**WHAT IS EXPECTED**
Write out the following listing's lines from the one with "(h_dead _ _ Hh i Hi)." to the one with "Proof. intros Hx%end_of_Ok.", exactly, with both included and no others.

***

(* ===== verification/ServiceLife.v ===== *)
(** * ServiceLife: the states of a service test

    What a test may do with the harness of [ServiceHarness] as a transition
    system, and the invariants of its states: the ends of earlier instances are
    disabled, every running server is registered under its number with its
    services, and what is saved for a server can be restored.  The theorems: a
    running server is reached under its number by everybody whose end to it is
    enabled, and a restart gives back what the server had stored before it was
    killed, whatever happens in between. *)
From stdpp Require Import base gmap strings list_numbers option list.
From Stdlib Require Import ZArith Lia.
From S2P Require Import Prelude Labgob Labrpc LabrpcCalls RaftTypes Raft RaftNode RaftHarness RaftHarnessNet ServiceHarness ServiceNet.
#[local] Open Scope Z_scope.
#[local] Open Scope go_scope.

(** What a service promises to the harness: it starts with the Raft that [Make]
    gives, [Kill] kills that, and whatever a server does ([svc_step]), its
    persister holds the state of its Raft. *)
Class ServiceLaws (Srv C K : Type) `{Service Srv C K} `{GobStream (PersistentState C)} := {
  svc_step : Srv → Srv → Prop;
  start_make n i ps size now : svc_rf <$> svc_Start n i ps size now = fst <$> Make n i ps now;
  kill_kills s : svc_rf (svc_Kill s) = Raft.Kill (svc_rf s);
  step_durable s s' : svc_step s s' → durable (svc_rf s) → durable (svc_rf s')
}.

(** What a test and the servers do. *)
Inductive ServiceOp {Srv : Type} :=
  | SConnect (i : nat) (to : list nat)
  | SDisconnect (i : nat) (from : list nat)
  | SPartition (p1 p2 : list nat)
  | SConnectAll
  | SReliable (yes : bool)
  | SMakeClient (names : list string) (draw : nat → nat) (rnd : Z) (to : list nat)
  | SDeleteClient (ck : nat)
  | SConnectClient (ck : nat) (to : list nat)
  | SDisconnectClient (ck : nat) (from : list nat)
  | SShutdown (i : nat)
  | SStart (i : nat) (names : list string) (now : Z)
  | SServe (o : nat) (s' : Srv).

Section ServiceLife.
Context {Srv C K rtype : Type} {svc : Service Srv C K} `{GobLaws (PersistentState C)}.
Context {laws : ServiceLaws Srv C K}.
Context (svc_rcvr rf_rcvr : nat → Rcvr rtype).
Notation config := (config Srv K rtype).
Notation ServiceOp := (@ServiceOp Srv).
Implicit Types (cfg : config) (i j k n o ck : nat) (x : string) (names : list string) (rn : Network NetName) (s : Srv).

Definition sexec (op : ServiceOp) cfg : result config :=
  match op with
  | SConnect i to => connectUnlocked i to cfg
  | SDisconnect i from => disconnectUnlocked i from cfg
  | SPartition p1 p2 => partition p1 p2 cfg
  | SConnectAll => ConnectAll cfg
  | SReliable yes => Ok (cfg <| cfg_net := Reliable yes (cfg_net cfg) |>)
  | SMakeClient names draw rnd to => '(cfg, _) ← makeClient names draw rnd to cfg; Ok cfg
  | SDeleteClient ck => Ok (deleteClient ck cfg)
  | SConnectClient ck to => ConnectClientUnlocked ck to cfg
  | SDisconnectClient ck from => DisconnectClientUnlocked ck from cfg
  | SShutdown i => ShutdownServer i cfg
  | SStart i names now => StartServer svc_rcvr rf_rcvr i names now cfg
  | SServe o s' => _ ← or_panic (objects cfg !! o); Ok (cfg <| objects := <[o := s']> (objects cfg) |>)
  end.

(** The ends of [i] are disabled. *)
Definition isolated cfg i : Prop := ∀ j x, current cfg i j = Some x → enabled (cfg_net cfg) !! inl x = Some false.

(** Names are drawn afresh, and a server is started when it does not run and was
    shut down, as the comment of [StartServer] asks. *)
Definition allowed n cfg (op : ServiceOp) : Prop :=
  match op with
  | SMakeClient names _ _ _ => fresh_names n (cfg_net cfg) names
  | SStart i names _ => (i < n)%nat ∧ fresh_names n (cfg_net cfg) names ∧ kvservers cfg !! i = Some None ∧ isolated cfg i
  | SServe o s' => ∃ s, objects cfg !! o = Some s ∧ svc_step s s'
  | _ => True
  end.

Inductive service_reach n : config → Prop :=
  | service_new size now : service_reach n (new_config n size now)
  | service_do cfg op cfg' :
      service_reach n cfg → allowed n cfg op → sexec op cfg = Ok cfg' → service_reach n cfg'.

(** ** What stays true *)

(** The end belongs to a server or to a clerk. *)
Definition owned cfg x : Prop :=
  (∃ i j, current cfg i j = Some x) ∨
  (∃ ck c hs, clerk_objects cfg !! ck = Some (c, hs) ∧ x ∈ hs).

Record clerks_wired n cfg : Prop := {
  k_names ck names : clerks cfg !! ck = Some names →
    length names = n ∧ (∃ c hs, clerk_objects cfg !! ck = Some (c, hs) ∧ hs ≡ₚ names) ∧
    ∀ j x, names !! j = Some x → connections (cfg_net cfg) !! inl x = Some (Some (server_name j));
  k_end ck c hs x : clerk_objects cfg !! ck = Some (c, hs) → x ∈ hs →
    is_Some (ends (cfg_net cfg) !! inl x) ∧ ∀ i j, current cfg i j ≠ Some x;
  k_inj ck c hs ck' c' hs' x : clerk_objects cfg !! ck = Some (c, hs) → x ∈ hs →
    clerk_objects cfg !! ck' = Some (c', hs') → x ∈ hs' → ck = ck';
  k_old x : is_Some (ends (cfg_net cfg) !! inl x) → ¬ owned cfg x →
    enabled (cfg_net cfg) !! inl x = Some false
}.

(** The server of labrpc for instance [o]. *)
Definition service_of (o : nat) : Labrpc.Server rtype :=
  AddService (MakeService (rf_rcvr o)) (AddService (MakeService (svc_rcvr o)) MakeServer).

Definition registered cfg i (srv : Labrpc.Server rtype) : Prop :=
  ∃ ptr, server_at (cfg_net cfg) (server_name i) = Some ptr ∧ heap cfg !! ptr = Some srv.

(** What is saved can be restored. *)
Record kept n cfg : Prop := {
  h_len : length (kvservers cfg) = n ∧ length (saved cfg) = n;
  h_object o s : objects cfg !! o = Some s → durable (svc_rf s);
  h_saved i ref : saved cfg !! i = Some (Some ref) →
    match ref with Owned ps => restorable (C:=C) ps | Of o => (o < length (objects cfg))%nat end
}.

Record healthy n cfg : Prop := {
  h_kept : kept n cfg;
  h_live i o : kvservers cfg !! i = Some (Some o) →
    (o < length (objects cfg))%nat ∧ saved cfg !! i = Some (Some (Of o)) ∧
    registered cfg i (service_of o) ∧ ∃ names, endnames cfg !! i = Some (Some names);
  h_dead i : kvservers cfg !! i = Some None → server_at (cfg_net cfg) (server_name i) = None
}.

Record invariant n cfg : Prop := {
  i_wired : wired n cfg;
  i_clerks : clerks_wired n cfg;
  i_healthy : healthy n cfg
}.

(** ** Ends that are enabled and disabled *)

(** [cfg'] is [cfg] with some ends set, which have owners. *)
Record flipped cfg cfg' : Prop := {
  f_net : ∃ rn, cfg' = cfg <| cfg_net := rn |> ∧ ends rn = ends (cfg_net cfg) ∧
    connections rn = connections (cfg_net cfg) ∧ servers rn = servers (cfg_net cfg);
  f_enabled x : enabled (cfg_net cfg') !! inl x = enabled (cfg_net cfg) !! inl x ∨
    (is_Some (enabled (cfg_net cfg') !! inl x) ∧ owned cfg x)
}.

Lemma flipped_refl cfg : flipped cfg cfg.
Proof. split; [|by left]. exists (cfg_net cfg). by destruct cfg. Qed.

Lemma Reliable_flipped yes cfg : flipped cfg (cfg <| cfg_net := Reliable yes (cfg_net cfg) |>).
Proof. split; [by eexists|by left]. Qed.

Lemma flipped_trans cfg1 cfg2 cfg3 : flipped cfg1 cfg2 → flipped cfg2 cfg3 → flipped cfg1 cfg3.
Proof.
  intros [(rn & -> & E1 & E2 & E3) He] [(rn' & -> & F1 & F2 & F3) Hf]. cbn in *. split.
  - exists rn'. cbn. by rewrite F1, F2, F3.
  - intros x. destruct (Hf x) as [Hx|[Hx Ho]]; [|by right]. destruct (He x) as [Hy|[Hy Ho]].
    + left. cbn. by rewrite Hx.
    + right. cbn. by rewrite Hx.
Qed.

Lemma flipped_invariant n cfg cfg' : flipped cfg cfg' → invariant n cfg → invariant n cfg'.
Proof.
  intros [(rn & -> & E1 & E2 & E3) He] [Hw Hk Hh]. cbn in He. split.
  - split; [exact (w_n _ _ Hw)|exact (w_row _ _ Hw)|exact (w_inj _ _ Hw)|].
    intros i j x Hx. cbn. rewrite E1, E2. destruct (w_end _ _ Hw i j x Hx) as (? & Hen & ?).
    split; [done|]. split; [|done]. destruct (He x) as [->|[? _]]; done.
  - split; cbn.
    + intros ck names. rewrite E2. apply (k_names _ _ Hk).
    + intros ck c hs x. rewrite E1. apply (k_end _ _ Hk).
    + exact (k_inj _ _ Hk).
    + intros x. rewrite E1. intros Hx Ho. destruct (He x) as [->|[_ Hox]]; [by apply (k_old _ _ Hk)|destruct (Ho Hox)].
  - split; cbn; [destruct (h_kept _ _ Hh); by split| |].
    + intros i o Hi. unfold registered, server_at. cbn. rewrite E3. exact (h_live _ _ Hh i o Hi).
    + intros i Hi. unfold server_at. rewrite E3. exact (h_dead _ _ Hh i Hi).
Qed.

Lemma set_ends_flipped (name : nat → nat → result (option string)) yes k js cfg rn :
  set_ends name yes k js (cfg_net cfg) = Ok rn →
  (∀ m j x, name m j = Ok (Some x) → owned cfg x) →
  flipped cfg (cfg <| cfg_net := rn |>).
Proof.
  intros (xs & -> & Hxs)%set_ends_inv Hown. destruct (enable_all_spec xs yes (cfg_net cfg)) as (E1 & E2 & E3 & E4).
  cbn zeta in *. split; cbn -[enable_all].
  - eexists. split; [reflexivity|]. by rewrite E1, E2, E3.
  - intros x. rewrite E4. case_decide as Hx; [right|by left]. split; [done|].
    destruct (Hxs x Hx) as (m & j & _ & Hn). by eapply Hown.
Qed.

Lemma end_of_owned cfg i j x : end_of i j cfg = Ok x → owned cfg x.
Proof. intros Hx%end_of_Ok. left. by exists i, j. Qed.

***

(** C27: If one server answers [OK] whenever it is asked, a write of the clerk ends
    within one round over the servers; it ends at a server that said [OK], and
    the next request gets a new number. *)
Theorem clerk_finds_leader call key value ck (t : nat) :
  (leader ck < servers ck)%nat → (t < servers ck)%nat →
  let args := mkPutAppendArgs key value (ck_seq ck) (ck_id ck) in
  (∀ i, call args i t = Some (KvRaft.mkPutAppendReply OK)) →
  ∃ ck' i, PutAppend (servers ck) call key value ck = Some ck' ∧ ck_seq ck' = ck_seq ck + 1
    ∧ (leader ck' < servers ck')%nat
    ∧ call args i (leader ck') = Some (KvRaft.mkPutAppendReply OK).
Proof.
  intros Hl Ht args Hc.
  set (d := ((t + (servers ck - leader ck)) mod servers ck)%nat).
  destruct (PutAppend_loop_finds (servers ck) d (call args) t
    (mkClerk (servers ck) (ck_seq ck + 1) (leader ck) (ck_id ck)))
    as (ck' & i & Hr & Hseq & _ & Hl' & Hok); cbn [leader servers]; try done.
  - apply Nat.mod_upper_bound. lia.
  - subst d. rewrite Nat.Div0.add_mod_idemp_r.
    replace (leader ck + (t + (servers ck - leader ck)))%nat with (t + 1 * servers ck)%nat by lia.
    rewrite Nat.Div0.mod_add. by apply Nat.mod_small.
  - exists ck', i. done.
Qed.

***

**ANSWER**
    + intros i Hi. unfold server_at. rewrite E3. exact (h_dead _ _ Hh i Hi).
Qed.

Lemma set_ends_flipped (name : nat → nat → result (option string)) yes k js cfg rn :
  set_ends name yes k js (cfg_net cfg) = Ok rn →
  (∀ m j x, name m j = Ok (Some x) → owned cfg x) →
  flipped cfg (cfg <| cfg_net := rn |>).
Proof.
  intros (xs & -> & Hxs)%set_ends_inv Hown. destruct (enable_all_spec xs yes (cfg_net cfg)) as (E1 & E2 & E3 & E4).
  cbn zeta in *. split; cbn -[enable_all].
  - eexists. split; [reflexivity|]. by rewrite E1, E2, E3.
  - intros x. rewrite E4. case_decide as Hx; [right|by left]. split; [done|].
    destruct (Hxs x Hx) as (m & j & _ & Hn). by eapply Hown.
Qed.

Lemma end_of_owned cfg i j x : end_of i j cfg = Ok x → owned cfg x.
Proof. intros Hx%end_of_Ok. left. by exists i, j. Qed.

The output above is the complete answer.